De 2017 à 2023, Ali Baddou était une figure phare de France 5. Animateur de C l’hebdo le week-end et joker d’Anne-Élisabeth Lemoine dans C à vous, le journaliste aurait finalement été évincé de la chaîne, à sa grande surprise. Il s’est alors concentré sur sa matinale du week-end sur France Inter, avant de renouer récemment avec la télévision en présentant l’émission La grande galerie francophone, diffusée les dimanches après-midi sur TV5 Monde. Cette émission hebdomadaire sur l’art se démarque dans le paysage audiovisuel français par un sujet encore trop peu traité à la télévision. "Cette émission est là pour réparer ce manque", a confié Ali Baddou à Télé Cable Sat, pour qui il a accepté d’en dire davantage sur ce nouveau programme, mais aussi sur son rapport à l’art.

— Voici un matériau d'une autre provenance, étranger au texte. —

(* ===== verification/DeviceCalls.v ===== *)
(** One device and all its calls: the operations of every component that keeps
    state in the [Device] record, as one type of calls.

    [device_invariant] says that whatever calls are made, in any order, a
    device stays well formed, and [nat_mappings_unique] that its NAT table
    does. A component's own theorems are about its own calls; what is added
    here is that the calls of the other components do not disturb it. *)
From S2P Require Import Prelude Wire State Text Decimal EventQueue Ethernet Switching Ipv4 Collections AccessList RoutePolicy Config Inventory Device Interfaces AccessControl Nat Stp Switch Frame DhcpServer Forwarding QosPolicy.
From S2P Require TcpConnection Transport.

(** ** The calls *)

Inductive device_call :=
  | Manage (o : operation) | OnDhcp (o : dhcp_operation) | OnNat (o : nat_operation) | OnAcl (o : acl_operation)
  | OnQos (o : qos_operation) | OnTcp (o : Transport.tcp_operation)
  | SetStaticRoute (prefix : Ipv4Network) (next_hop : Ipv4Addr) | RemoveStaticRoute (prefix : Ipv4Network) (next_hop : Ipv4Addr)
  | LearnArp (a : Ipv4Addr) (mac : MacAddress) (id : InterfaceId) (now : SimTime) | LookupArp (a : Ipv4Addr) (now : SimTime)
  | AgeArp (now : SimTime)
  | LearnMac (vlan : VlanId) (a : MacAddress) (id : InterfaceId) (now : SimTime)
  | LookupMac (vlan : VlanId) (a : MacAddress) (now : SimTime)
  | SwitchFrame (connected : InterfaceId → bool) (ingress : InterfaceId) (vlan : VlanId) (frame : EthernetFrame) (now : SimTime)
  | RecordFrame (id : InterfaceId) (length : Z) (receive : bool) | RecordDrop (id : InterfaceId) (reason : DropReason)
  | SetStpPriority (vlan : VlanId) (priority : Z) | SetStpPort (id : InterfaceId) (policy : StpPortConfig)
  | SetStpRapid (rapid : bool) | StpPackets (now : SimTime)
  | ReceiveStp (id : InterfaceId) (vlan : VlanId) (packet : StpBpdu) (now : SimTime)
  | ReceiveLacp (id : InterfaceId) (pdu : Lacpdu) (now : SimTime) | LacpTick (now : SimTime).
Definition run_call (c : device_call) (d : Device) : Device :=
  match c with
  | Manage o => (run_operation o d).2
  | OnDhcp o => run_dhcp o d
  | OnNat o => (run_nat o d).2
  | OnAcl o => (run_acl o d).2
  | OnQos o => (run_qos o d).2
  | OnTcp o => (Transport.run_tcp o d).2
  | SetStaticRoute p n => set_static_route p n d
  | RemoveStaticRoute p n => remove_static_route p n d
  | LearnArp a m i now => (learn_arp a m i now d).2
  | LookupArp a now => (arp_lookup a now d).2
  | AgeArp now => arp_age now d
  | LearnMac v a i now => (learn_mac v a i now d).2
  | LookupMac v a now => (mac_lookup v a now d).2
  | SwitchFrame c i v f now => (forward_switch_frame c i v f now d).2
  | RecordFrame i n r => (record_frame i n r d).2
  | RecordDrop i r => (record_drop_reason i r d).2
  | SetStpPriority v p => (set_stp_priority v p d).2
  | SetStpPort i p => (set_stp_port i p d).2
  | SetStpRapid b => (set_stp_rapid b d).2
  | StpPackets now => (stp_packets now d).2
  | ReceiveStp i v p now => (receive_stp_packet i v p now d).2
  | ReceiveLacp i p now => (receive_lacp i p now d).2
  | LacpTick now => (lacp_tick now d).2
  end.
Definition run_device (cs : list device_call) (d : Device) : Device := foldl (λ d c, run_call c d) d cs.

(** ** Helper lemmas: calls that respect a preorder on devices *)

Section respects.
Context (R : Device → Device → Prop) `{!PreOrder R}.
Definition respects {E A} (m : stateful Device E A) : Prop := ∀ d, R d (m d).2.
Lemma respects_reads {E A} (m : stateful Device E A) : reads m → respects m.
Proof using All. intros H d. by rewrite H. Qed.
Lemma respects_bind {E A B} (m : stateful Device E A) (k : A → stateful Device E B) :
  respects m → (∀ a, respects (k a)) → respects (m ≫= k).
Proof using All.
  intros Hm Hk d. rewrite run_bind. specialize (Hm d). destruct (m d) as [[a| |] d']; [|done..]. etrans; [exact Hm|apply Hk].
Qed.
Lemma respects_modify {E} f : (∀ d, R d (f d)) → respects (@modify Device E f).
Proof using. intros H d. apply H. Qed.
Lemma respects_foldl {B} (f : Device → B → Device) l : (∀ d b, R d (f d b)) → ∀ d, R d (foldl f d l).
Proof using All. intros H. induction l as [|b l IH]; intros d; [done|]. cbn. etrans; [apply H|apply IH]. Qed.
End respects.

(** What the well-formedness of a device looks at: the same interfaces and
    configurations, and no new learned entries. *)
Record skeleton (d d' : Device) : Prop := {
  sk_type : device_type d' = device_type d;
  sk_interfaces : interfaces d' = interfaces d;
  sk_configs : configs d' = configs d;
  sk_macs : mac_table d' ⊆ mac_table d;
  sk_arp : arp_cache d' ⊆ arp_cache d;
  sk_lacp : lacp_neighbors d' ⊆ lacp_neighbors d
}.
(** What the NAT table is judged by. *)
Definition nat_part (d : Device) :=
  (static_nat (running_config d), nat_pool_rule (running_config d), nat_pools (running_config d), nat_overload (running_config d),
   nat_translations d, next_nat_port d).
Definition same_nat (d d' : Device) : Prop := nat_part d' = nat_part d.
(** Calls that change neither. *)
Definition quiet (d d' : Device) : Prop := skeleton d d' ∧ same_nat d d'.

#[export] Instance skeleton_po : PreOrder skeleton.
Proof.
  split; [done|]. intros ??? [A1 A2 A3 A4 A5 A6] [B1 B2 B3 B4 B5 B6]. split; (congruence || (etrans; eassumption)).
Qed.
#[export] Instance same_nat_po : PreOrder same_nat.
Proof. split; unfold same_nat; [done|congruence]. Qed.
#[export] Instance quiet_po : PreOrder quiet.
Proof. split; [done|]. intros ??? [??] [??]. split; (etrans; eassumption). Qed.

Lemma skeleton_ok d d' : skeleton d d' → device_ok d → device_ok d'.
Proof. intros []. by apply device_ok_kept, kept_same. Qed.
Lemma same_nat_ok d d' : same_nat d d' → nat_ok d → nat_ok d'.
Proof.
  unfold same_nat, nat_part. intros [= E1 E2 E3 E4 E5 E6] [On Os Oc Or [Tl To Tm Tp]].
  constructor; rewrite ?E1, ?E2, ?E3, ?E4, ?E5, ?E6; try done. constructor; rewrite ?E1, ?E2, ?E3; try done.
  unfold nat_shared, port_not_static in *. by rewrite E1, E2, E4.
Qed.
#[export] Instance nat_apart : Apart nat_part.
Proof. by constructor. Qed.
Lemma respects_nat {A} (m : op A) : leaves nat_part m → respects same_nat m.
Proof. intros H d. apply H. Qed.
Lemma keeps_skeleton {A} (m : op A) : respects skeleton m → preserves device_ok m.
Proof. intros H d. by apply skeleton_ok. Qed.

(** One write of the device. *)
Ltac write_same :=
  lazymatch goal with
  | |- quiet _ _ => split; [|reflexivity]
  | |- _ => idtac
  end;
  (constructor; first [reflexivity | apply map_filter_subseteq | apply delete_subseteq]).
Ltac respects :=
  repeat lazymatch goal with
  | |- respects _ (_ ≫= _) => apply respects_bind; [apply _| |intros ?]
  | |- respects _ (let '(_, _) := ?x in _) => destruct x
  | |- respects _ (match ?x with _ => _ end) => destruct x
  | |- respects _ (modify _) => apply respects_modify; intros ?
  | |- respects _ _ => apply respects_reads; [apply _|]; solve [eauto with stateful]
  end;
  repeat case_match; try reflexivity; try write_same.

(** *** DHCP *)

Lemma quiet_expire_server now d : quiet d (expire_dhcp_server_state now d).
Proof. write_same. Qed.
Lemma quiet_offer i m s now : respects quiet (offer_dhcp_on_network i m s now).
Proof.
  intros d. unfold offer_dhcp_on_network, fresh_offer. destruct (interface_ipv4 d i); [|reflexivity]. cbv zeta.
  etrans; [apply (quiet_expire_server now)|]. set (dx := expire_dhcp_server_state now d).
  repeat case_match; try reflexivity; write_same.
Qed.
Lemma quiet_dhcp o d :
  match o with SetHelper _ _ | SetClient _ | DhcpServer.Configure _ => True | _ => quiet d (run_dhcp o d) end.
Proof.
  destruct o; cbn [run_dhcp]; try exact I; revert d.
  - change (respects quiet (ensure_dhcp_pool name)). unfold ensure_dhcp_pool. respects.
  - change (respects quiet (update_dhcp_pool id pool)). unfold update_dhcp_pool. respects.
  - change (respects quiet (set_dhcp_pool_network id network)). unfold set_dhcp_pool_network, update_dhcp_pool. respects.
  - change (respects quiet (set_dhcp_default_router id address)). unfold set_dhcp_default_router, update_dhcp_pool. respects.
  - change (respects quiet (exclude_dhcp_addresses first last0)). unfold exclude_dhcp_addresses. respects.
  - change (respects quiet (install_dhcp_lease interface lease)). unfold install_dhcp_lease. respects.
  - intros d. unfold expire_dhcp_lease. case_match; [write_same|reflexivity].
  - intros d. apply quiet_offer.
  - intros d. unfold offer_dhcp. destruct (interface_ipv4 d interface); [apply quiet_offer|reflexivity].
  - intros d. unfold commit_dhcp. cbv zeta. etrans; [apply (quiet_expire_server now)|].
    set (dx := expire_dhcp_server_state now d). repeat case_match; try reflexivity; write_same.
  - intros d. unfold decline_dhcp. cbv zeta. repeat case_match; try reflexivity; write_same.
  - intros d. apply quiet_expire_server.
Qed.
Lemma dhcp_device_ok o d : device_ok d → device_ok (run_dhcp o d).
Proof.
  intros Hd. pose proof (quiet_dhcp o d) as Hq.
  destruct o; try (apply (skeleton_ok d); [apply Hq|exact Hd]); cbn [run_dhcp].
  - clear Hq; revert d Hd. change (preserves device_ok (set_dhcp_helper interface address)).
    do 2 (apply preserves_bind; [auto with stateful|intros _]). keeps_fields.
  - clear Hq; revert d Hd. change (preserves device_ok (set_dhcp_client interface)).
    do 2 (apply preserves_bind; [auto with stateful|intros _]). apply preserves_bind; [auto with stateful|intros was].
    apply preserves_bind; [keeps_fields|intros _]. apply keeps_skeleton. respects.
  - by apply keeps_operation.
Qed.
Lemma dhcp_same_nat o d : same_nat d (run_dhcp o d).
Proof.
  pose proof (quiet_dhcp o d) as Hq. destruct o; try apply Hq; cbn [run_dhcp]; clear Hq; revert d.
  - change (respects same_nat (set_dhcp_helper interface address)). apply respects_nat. unfold set_dhcp_helper. leaves.
  - change (respects same_nat (set_dhcp_client interface)). apply respects_nat. unfold set_dhcp_client. leaves.
  - intros d. apply (apart_operation nat_part).
Qed.
(* ===== verification/Lab.v ===== *)
(** The virtual lab (src/crates/rios-topology/src/lab.rs, lib.rs, qos.rs,
    delivery.rs and network/lacp.rs): the devices and the cables between them,
    the clock and the frames on their way.

    [Lab] has the fields that decide what the lab does; captured and traced
    packets, which only record it, are left out, and so are the state of pings
    and of the protocols above Ethernet. Those protocols enter through
    [Protocols]: what they do with a frame a device accepts, and whether a
    device runs BGP. *)
From S2P Require Import Prelude State Text Wire Decimal EventQueue Ipv4 Ethernet Switching Collections Config Inventory Device Interfaces Stp Switch QosPolicy DhcpServer.
From S2P Require Link Qos Dhcp.

(** ** The lab *)

Record InterfaceRef := { ref_device : DeviceId; ref_interface : InterfaceId }.
#[export] Instance InterfaceRef_eq_dec : EqDecision InterfaceRef.
Proof. solve_decision. Defined.
#[export] Instance InterfaceRef_countable : Countable InterfaceRef.
Proof.
  refine (inj_countable' (λ r, (ref_device r, ref_interface r)) (λ '(d, i), {| ref_device := d; ref_interface := i |}) _).
  by intros [].
Defined.
Definition ref_code (r : InterfaceRef) : list Z := [ref_device r; ref_interface r].
Abbreviation LinkId := Z.

(** A cable. *)
Record Link := {
  link_id : LinkId; endpoint_a : InterfaceRef; endpoint_b : InterfaceRef; cable_state : LinkState; delay_ms : Z;
  link_config : Link.LinkConfig; a_to_b : Link.DirectionalLinkRuntime; b_to_a : Link.DirectionalLinkRuntime;
  link_active : bool; generation : Z
}.
#[export] Instance Link_eta : Eta Link := λ k,
  {| link_id := link_id k; endpoint_a := endpoint_a k; endpoint_b := endpoint_b k; cable_state := cable_state k;
     delay_ms := delay_ms k; link_config := link_config k; a_to_b := a_to_b k; b_to_a := b_to_a k;
     link_active := link_active k; generation := generation k |}.

Inductive SimulationEvent :=
| QosTransmit (source : InterfaceRef) (epoch : Z)
| BgpTimer (device : DeviceId) (generation : Z)
| Ipv6Timer (device : DeviceId) (generation : Z)
| TcpTick (device : DeviceId)
| FrameReceived (link : LinkId) (generation : Z) (interface : InterfaceRef) (frame : EthernetFrame) (source : InterfaceRef)
    (lost : bool)
| LinkStateChanged (link : LinkId) (state : LinkState)
| TimerExpired (timer : Z)
| OspfHello (device : DeviceId) (generation : Z)
| StpHello (device : DeviceId) (generation : Z)
| DhcpClient (device : DeviceId) (generation : Z)
| LacpTick (device : DeviceId)
| DhcpProbe (interface : InterfaceRef) (xid : Z)
| DhcpRenew (interface : InterfaceRef) (deadline : SimTime)
| DhcpLeaseExpired (device : DeviceId) (interface : InterfaceId) (address : Ipv4Addr) (deadline : SimTime).

(** The errors of the operations below. *)
Inductive LabError :=
| InvalidTopology | UnknownDevice | UnknownEndpoint | UnknownLink (link : LinkId) | Dropped (reason : DropReason)
| DeviceFailed (e : DeviceError) | ScheduleFailed (e : ScheduleError) | Capacity.

Record QosPortRuntime := {
  runtime_profile : QosProfile; runtime_link : LinkId; runtime_generation : Z; runtime_capacity : Z;
  queue : Qos.QosScheduler EthernetFrame; wakes : gmap SimTime Z
}.
#[export] Instance QosPortRuntime_eta : Eta QosPortRuntime := λ r,
  {| runtime_profile := runtime_profile r; runtime_link := runtime_link r; runtime_generation := runtime_generation r;
     runtime_capacity := runtime_capacity r; queue := queue r; wakes := wakes r |}.

Record Lab := {
  qos_queues : gmap InterfaceRef QosPortRuntime; qos_epoch : Z; bgp_generations : gmap DeviceId Z;
  ipv6_generations : gmap DeviceId Z; ospf_generations : gmap DeviceId Z; stp_generations : gmap DeviceId Z;
  dhcp_generations : gmap DeviceId Z; lacp_timers : gset DeviceId; rng : Z; next_link_id : LinkId;
  devices : gmap DeviceId Device; names : gmap bytes DeviceId; links : gmap LinkId Link;
  ports : gmap InterfaceRef LinkId; events : EventQueue SimulationEvent;
  dhcp_transactions : gmap InterfaceRef Z; dhcp_probes : gmap InterfaceRef Dhcp.DhcpMessage
}.
#[export] Instance Lab_eta : Eta Lab := λ s,
  {| qos_queues := qos_queues s; qos_epoch := qos_epoch s; bgp_generations := bgp_generations s;
     ipv6_generations := ipv6_generations s; ospf_generations := ospf_generations s; stp_generations := stp_generations s;
     dhcp_generations := dhcp_generations s; lacp_timers := lacp_timers s; rng := rng s; next_link_id := next_link_id s;
     devices := devices s; names := names s; links := links s; ports := ports s; events := events s;
     dhcp_transactions := dhcp_transactions s; dhcp_probes := dhcp_probes s |}.
Definition with_seed (seed : Z) : Lab :=
  {| qos_queues := ∅; qos_epoch := 0; bgp_generations := ∅; ipv6_generations := ∅; ospf_generations := ∅;
     stp_generations := ∅; dhcp_generations := ∅; lacp_timers := ∅; rng := seed; next_link_id := 0; devices := ∅;
     names := ∅; links := ∅; ports := ∅; events := EventQueue_default; dhcp_transactions := ∅; dhcp_probes := ∅ |}.

Abbreviation lab_op := (stateful Lab LabError).

(** ** Reaching into the lab *)

(** [self.now()]. *)
Definition lab_now (s : Lab) : SimTime := EventQueue.now (events s).
Definition device (id : DeviceId) : lab_op Device := require (λ s, devices s !! id) UnknownDevice.
(** A method on the device [id], looked up with [get_mut]; [missing] is what the
    code does without the device. *)
Definition on_device {A} (missing : res LabError A) (id : DeviceId) (m : op A) : lab_op A := λ s,
  match devices s !! id with
  | None => (missing, s)
  | Some d => let '(r, d') := m d in (map_err DeviceFailed r, s <| devices ::= insert id d' |>)
  end.
(** The same for a method that cannot fail. *)
Definition update_device {A} (missing : res LabError A) (id : DeviceId) (f : Device → A * Device) : lab_op A :=
  on_device missing id (λ d, (Ok (f d).1, (f d).2)).
Definition schedule (t : SimTime) (e : SimulationEvent) : lab_op () := λ s,
  let '(q, r) := schedule_at (events s) t e in (map_err ScheduleFailed r, s <| events := q |>).
Definition schedule_in (delay_ms : Z) (e : SimulationEvent) : lab_op () := λ s,
  let '(q, r) := schedule_after (events s) delay_ms e in (map_err ScheduleFailed r, s <| events := q |>).
Definition sample : lab_op Z := λ s, let '(state, v) := Link.rng_sample (rng s) in (Ok v, s <| rng := state |>).
(** [for x in l { f(x)?; }]. *)
Fixpoint for_each {A} (l : list A) (f : A → lab_op ()) : lab_op () :=
  match l with [] => mret () | x :: l => f x;; for_each l f end.
(** [match m { Ok(()) | Err(LabError::Dropped(_)) => Ok(()), other => other }]. *)
Definition ignore_drop (m : lab_op ()) : lab_op () := λ s,
  match m s with (Err (Dropped _), s) => (Ok (), s) | other => other end.

(** The direction of a cable a port sends in. *)
Definition outgoing (k : Link) (source : InterfaceRef) : Link.DirectionalLinkRuntime :=
  if bool_decide (endpoint_a k = source) then a_to_b k else b_to_a k.
Definition set_outgoing (source : InterfaceRef) (f : Link.DirectionalLinkRuntime → Link.DirectionalLinkRuntime) (k : Link) : Link :=
  if bool_decide (endpoint_a k = source) then k <| a_to_b ::= f |> else k <| b_to_a ::= f |>.
Definition with_link_counters (f : Link.LinkCounters → Link.LinkCounters) (r : Link.DirectionalLinkRuntime) :
    Link.DirectionalLinkRuntime :=
  {| Link.finishes := Link.finishes r; Link.last_arrival := Link.last_arrival r; Link.counters := f (Link.counters r) |}.
(** [self.ports.get(&source).and_then(|id| self.links.get(id))]. *)
Definition cable_at (s : Lab) (source : InterfaceRef) : option Link := l ← ports s !! source; links s !! l.
Definition cable_rate (s : Lab) (source : InterfaceRef) : option Z := k ← cable_at s source; Link.bandwidth (link_config k).
Definition put_link (k : Link) : Lab → Lab := λ s, s <| links ::= insert (link_id k) k |>.

(** Addresses and times of the control traffic (rios-switching). *)
Definition STP_MULTICAST : MacAddress := [0x01; 0x80; 0xc2; 0x00; 0x00; 0x00].
Definition LACP_MULTICAST : MacAddress := [0x01; 0x80; 0xc2; 0x00; 0x00; 0x02].
Definition LACP_ETHERTYPE : Z := 0x8809.
Definition STP_HELLO_MS : Z := 2000.

(** ** Queues of the ports (qos.rs) *)

#[export] Instance RateLimit_eq_dec : EqDecision Qos.RateLimit.
Proof. solve_decision. Defined.
#[export] Instance QueueClassConfig_eq_dec : EqDecision Qos.QueueClassConfig.
Proof. solve_decision. Defined.
#[export] Instance QosProfileClass_eq_dec : EqDecision QosProfileClass.
Proof. solve_decision. Defined.
#[export] Instance QosProfile_eq_dec : EqDecision QosProfile.
Proof. solve_decision. Defined.

Definition qos_drop (source : InterfaceRef) (reason : DropReason) : lab_op () :=
  on_device (Err (Dropped DropNoLink)) (ref_device source) (record_drop_reason (ref_interface source) reason);;
  modify (λ s,
    match ports s !! source with
    | Some l => if bool_decide (reason = DropQueueFull)
                then s <| links ::= alter (set_outgoing source (with_link_counters Link.count_queue_drop)) l |>
                else s
    | None => s
    end).

(** Why the queue of [source] is dropped, if it is. *)
Definition stale_reason (s : Lab) (source : InterfaceRef) (r : QosPortRuntime) : option DropReason :=
  let link := cable_at s source in
  if is_none_or link (λ k, negb (link_id k =? runtime_link r) || negb (generation k =? runtime_generation r))
  then Some DropLinkChanged
  else
    let profile := d ← devices s !! ref_device source; qos_profile d (ref_interface source) (cable_rate s source) in
    if negb (bool_decide (profile = Some (runtime_profile r)))
       || is_some_and link (λ k, negb (Link.queue_packets (link_config k) =? runtime_capacity r))
    then Some DropQosPolicyChanged
    else None.
Definition drop_queue (e : InterfaceRef * DropReason) : lab_op () :=
  found ← gets (λ s, qos_queues s !! e.1);
  match found with
  | None => mret ()
  | Some r =>
      modify (λ s, s <| qos_queues ::= delete e.1 |>);;
      for_each (Qos.drain (queue r)).2 (λ _, qos_drop e.1 e.2)
  end.
Definition refresh_qos : lab_op () :=
  stale ← gets (λ s, omap (λ e, reason ← stale_reason s e.1 e.2; Some (e.1, reason)) (entries ref_code (qos_queues s)));
  for_each stale drop_queue.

Cet entretien a été l’occasion pour le présentateur, qui a déjà partagé la vie d’une célèbre actrice, de faire une confidence sur la vision qu’il avait de lui-même et sur ce sentiment d’illégitimité qui a pu l’habiter vis-à-vis de sa passion pour l’art. "J’ai longtemps éprouvé le sentiment du blédard, mais en fait, il n’est pas besoin d’être initié pour s’intéresser à l’art, qu’il soit patrimonial ou émergent...", a-t-il révélé.
Ce “sentiment du blédard” qu’il évoque dans son interview, Ali Baddou en avait déjà parlé dans le tout premier numéro de La grande galerie francophone du 12 octobre dernier. C’est avec Gad Elmaleh, alors invité de l’émission, qu’il avait échangé à ce propos. Le célèbre humoriste avait accepté de partager sa propre définition de ce qu’il appelle le “syndrome du blédard”. “Il y a une autre chose importante pour moi, et je crois que l’on partage ça, Ali, c’est ce que j’appelle le syndrome du blédard ! C’est le complexe d’inculture qui n’est pas justifié”, avait-il avoué, révélant au passage avoir déjà ressenti un tel complexe, lui qui n'avait pas été initié à l'art dans sa jeunesse.
Ces propos ont fait écho à Ali Baddou, qui a pu se confier à son tour à ce sujet auprès de nos confrères. C’est donc un tout nouveau défi que s’est lancé le journaliste de 51 ans avec ce programme, lui qui est plus habitué à parler de politique que d’art sur France Inter. Mais selon lui, l’art "est un reflet des enjeux d’une époque". Mêlé à sa beauté, cela en fait un sujet passionnant à traiter. Il est allé plus loin dans ses propos en affirmant que les œuvres de Caravage, Banksy et Monet sont, à ses yeux, "le meilleur remède à l’anxiété et au désespoir", montrant ainsi toute l’admiration qu’il éprouve pour certains grands artistes.